Quantifying tetrapeptide SS-20 in rat plasma using hydrophilic interaction liquid chromatography coupled with electrospray ionization tandem mass spectrometry

Abstract

Quantitative analysis of peptides in biological matrices remains a challenging task. This is due to the low dosage and the complexity of both the matrix and the analytical characteristics of peptides. SS-20 is a tetrapeptide compound developed for the treatment of Parkinson's disease. To investigate the pharmacokinetics of SS-20, a sensitive and rapid liquid chromatography coupled with mass spectrometry method was developed and validated. An aliquot of 50 μL plasma sample was extracted via solid phase extraction. The extracts were separated using a hydrophilic interaction liquid chromatography column, and were then detected with a triple quadrupole mass spectrometer using electrospray ionization in positive-ion mode and selected reaction monitoring.
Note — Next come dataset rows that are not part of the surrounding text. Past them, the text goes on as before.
(* ===== verification/Json.v ===== *)
(** JSON values as the wrapper sees them: the trees of cJSON, the calls that read and build
    them, the accessors of json_utils.c and the error message of the wrapper,
    src/applications/cbv2g_json_wrapper/src/{json_utils.c,cbv2g_json_wrapper.c} and
    third_party/cJSON/cJSON.c.

    A tree is a value: the wrapper owns it and never shares a part of it. A pointer to an
    item that may be NULL is an [option]. A C string is the list of its characters without
    the terminator. *)

From Stdlib Require Import ZArith QArith Lia Bool Ascii String DecimalString.
From stdpp Require Import base list numbers.
From S2P Require Import Prelude.
From S2P Require Import JsonUtils.

Local Open Scope Z_scope.
Local Open Scope c_scope.

Set Warnings "-register-all".

(** ** What the wrapper keeps between calls

    The text in [g_last_error], and the outcomes of the allocations to come: one per call
    of cJSON that allocates, [false] when it runs out of memory; behind the end of the
    list every call succeeds. *)
Record world : Type := { g_last_error : list Z; allocations : list bool }.

Definition plenty (w : world) : Prop := allocations w = [].

(** [vsnprintf] into the 1024 characters of [g_last_error]. *)
Definition set_error (message : list Z) : M world unit :=
  modify (fun w => {| g_last_error := take 1023 message; allocations := allocations w |}).

Definition cbv2g_clear_error : M world unit :=
  modify (fun w => {| g_last_error := []; allocations := allocations w |}).

Definition cbv2g_get_last_error (w : world) : list Z := g_last_error w.

(** [set_error(message); return rc;] *)
Definition throw {A} (message : list Z) (rc : Z) : M world A := set_error message;; fail rc.

(** Does the next call get its memory? *)
Definition allocate : M world bool := fun w =>
  match allocations w with
  | [] => Some (Ok true, w)
  | ok :: l => Some (Ok ok, {| g_last_error := g_last_error w; allocations := l |})
  end.

(** A decimal number in a message. *)
Definition decimal (z : Z) : list Z := text (NilZero.string_of_int (Z.to_int z)).

(** ** Trees *)

(** A finite number of type [double] is rational. JSON text has no other infinities than
    those of numbers that are too large, and no NaN. *)
Inductive double : Type :=
| Finite (q : Q)
| Infinite (negative : bool).

Definition of_int (z : Z) : double := Finite (inject_Z z).

Inductive cJSON : Type :=
| cJSON_False
| cJSON_True
| cJSON_NULL
| cJSON_Number (valuedouble : double)
| cJSON_String (valuestring : list Z)
| cJSON_Raw (valuestring : list Z)
| cJSON_Array (child : list cJSON)
| cJSON_Object (child : list (list Z * cJSON)).

(** The integer next to a number, saturated. *)
Definition INT_MAX : Z := 2 ^ 31 - 1.
Definition INT_MIN : Z := - 2 ^ 31.
Definition valueint (number : double) : Z :=
  match number with
  | Infinite negative => if negative then INT_MIN else INT_MAX
  | Finite q =>
    if Qle_bool (inject_Z INT_MAX) q then INT_MAX
    else if Qle_bool q (inject_Z INT_MIN) then INT_MIN
    else Z.quot (Qnum q) (Zpos (Qden q))
  end.

(** ** Reading a tree *)

Definition eq_text (s t : list Z) : bool := bool_decide (s = t).

Fixpoint find_key (name : list Z) (child : list (list Z * cJSON)) : option cJSON :=
  match child with
  | [] => None
  | (string, item) :: next => if eq_text name string then Some item else find_key name next
  end.

(** The elements of an array have no key. *)
Definition cJSON_GetObjectItemCaseSensitive (object : option cJSON) (name : list Z) : option cJSON :=
  match object with
  | Some (cJSON_Object child) => find_key name child
  | _ => None
  end.

Definition cJSON_IsString (item : option cJSON) : bool :=
  match item with Some (cJSON_String _) => true | _ => false end.
Definition cJSON_IsNumber (item : option cJSON) : bool :=
  match item with Some (cJSON_Number _) => true | _ => false end.
Definition cJSON_IsArray (item : option cJSON) : bool :=
  match item with Some (cJSON_Array _) => true | _ => false end.
Definition cJSON_IsTrue (item : option cJSON) : bool :=
  match item with Some cJSON_True => true | _ => false end.

Definition children (item : cJSON) : list cJSON :=
  match item with
  | cJSON_Array child => child
  | cJSON_Object child => map snd child
  | _ => []
  end.

Definition cJSON_GetArraySize (array : option cJSON) : Z :=
  match array with None => 0 | Some a => i32 (Z.of_nat (List.length (children a))) end.

Definition cJSON_GetArrayItem (array : option cJSON) (index : Z) : option cJSON :=
  match array with None => None | Some a => if index <? 0 then None else children a !! Z.to_nat index end.

(** ** Building a tree *)

Definition cJSON_CreateObject : M world (option cJSON) :=
  let! ok := allocate in ret (if ok then Some (cJSON_Object []) else None).
Definition cJSON_CreateArray : M world (option cJSON) :=
  let! ok := allocate in ret (if ok then Some (cJSON_Array []) else None).

(** The result is the object and whether the item is in it now. *)
Definition cJSON_AddItemToObject (object : cJSON) (string : list Z) (item : cJSON) : M world (cJSON * bool) :=
  let! ok := allocate in
  ret (match object with
       | cJSON_Object child => if ok then (cJSON_Object (child ++ [(string, item)]), true) else (object, false)
       | _ => (object, false)
       end).

Definition cJSON_AddItemToArray (array : cJSON) (item : cJSON) : cJSON :=
  match array with cJSON_Array child => cJSON_Array (child ++ [item]) | _ => array end.

Definition cJSON_AddStringToObject (object : cJSON) (name string : list Z) : M world (cJSON * bool) :=
  cJSON_AddItemToObject object name (cJSON_String string).
Definition cJSON_AddNumberToObject (object : cJSON) (name : list Z) (number : double) : M world (cJSON * bool) :=
  cJSON_AddItemToObject object name (cJSON_Number number).

(** ** C strings in memory *)

(** The characters in front of the first terminator. *)
Fixpoint c_string (l : list Z) : list Z :=
  match l with
  | [] => []
  | c :: l => if c =? 0 then [] else c :: c_string l
  end.

(** [strnlen(s, n)] of a string. *)
Definition strnlen (s : list Z) (n : Z) : Z := Z.min (Z.of_nat (List.length s)) n.

(** [snprintf(a, size, "%.*s", n, s)] for an array [a] of at least [size > 0] characters: [t] is
    what precision [n] leaves of [s]; what fits is stored with a terminator, the result is the
    length of all of [t], or negative if an [int] cannot hold it. *)
Definition snprintf (size : Z) (t : list Z) : M (list Z) Z := fun a =>
  if (0 <? size) && (size <=? Z.of_nat (List.length a)) then
    Some (Ok (if Z.of_nat (List.length t) <=? INT_MAX then Z.of_nat (List.length t) else -1),
          list_inserts 0 (take (Z.to_nat (size - 1)) t ++ [0]) a)
  else None.

(** What [%.*s] reads of an array: at most [n] characters, up to a terminator; undefined if it
    would run over the end of the array. *)
Definition bounded_text (n : Z) (a : list Z) : option (list Z) :=
  let t := c_string (take (Z.to_nat n) a) in
  if (Z.of_nat (List.length a) <? n) && (List.length t =? List.length a)%nat then None else Some t.

(** The string in a local array of [size] characters after [snprintf]. *)
Definition local_text (size : Z) (t : list Z) : list Z := take (Z.to_nat (size - 1)) t.

(** ** json_utils.c *)

Definition json_get_string (obj : option cJSON) (key : list Z) : list Z :=
  match cJSON_GetObjectItemCaseSensitive obj key with
  | Some (cJSON_String valuestring) => valuestring
  | _ => []
  end.

Definition json_get_int (obj : option cJSON) (key : list Z) : Z :=
  match cJSON_GetObjectItemCaseSensitive obj key with
  | Some (cJSON_Number valuedouble) => valueint valuedouble
  | _ => 0
  end.

Definition json_get_bool (obj : option cJSON) (key : list Z) : Z :=
  match cJSON_GetObjectItemCaseSensitive obj key with
  | Some item => if cJSON_IsTrue (Some item) then 1 else 0
  | None => 0
  end.

Definition json_has_key (obj : option cJSON) (key : list Z) : bool :=
  match cJSON_GetObjectItemCaseSensitive obj key with Some _ => true | None => false end.

(** In memory the string is followed by its terminator. *)
Definition json_get_bytes (obj : option cJSON) (key : list Z) (output_size : Z) : M (list Z) Z :=
  match cJSON_GetObjectItemCaseSensitive obj key with
  | Some (cJSON_String valuestring) =>
    let max_b64_len := size_t (size_t (output_size + 2) / 3 * 4) in
    let vs_len := strnlen valuestring max_b64_len in
    base64_decode (valuestring ++ [0]) vs_len output_size
  | _ => ret 0
  end.

(** The memory of [malloc] holds [garbage]. *)
Definition json_add_bytes (obj : cJSON) (key data : list Z) (data_len : Z) (garbage : Z -> list Z) : M world cJSON :=
  let size := size_t (size_t (size_t (data_len + 2) / 3 * 4) + 1) in
  let! ok := allocate in
  if (ok : bool) then
    match base64_encode data data_len size (garbage size) with
    | None => undef
    | Some (_, encoded) => let! r := cJSON_AddStringToObject obj key (c_string encoded) in ret (fst r)
    end
  else ret obj.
The use of a deuterium-labeled internal standard provided acceptable accuracy, precision, and matrix effect. The lower limit of quantification was 0.30 ng/mL. The linear range of the method was from 0.30 to 1000 ng/mL. The intraday and interday precisions were lower than 10.2% in terms of relative standard deviation, and the accuracy was within ±2.1% in terms of relative error. The validated LC–MS/MS method was successfully applied to a pharmacokinetic study of SS-20 following an intravenous or subcutaneous injection administration of 1.0 mg/kg to Sprague-Dawley rats.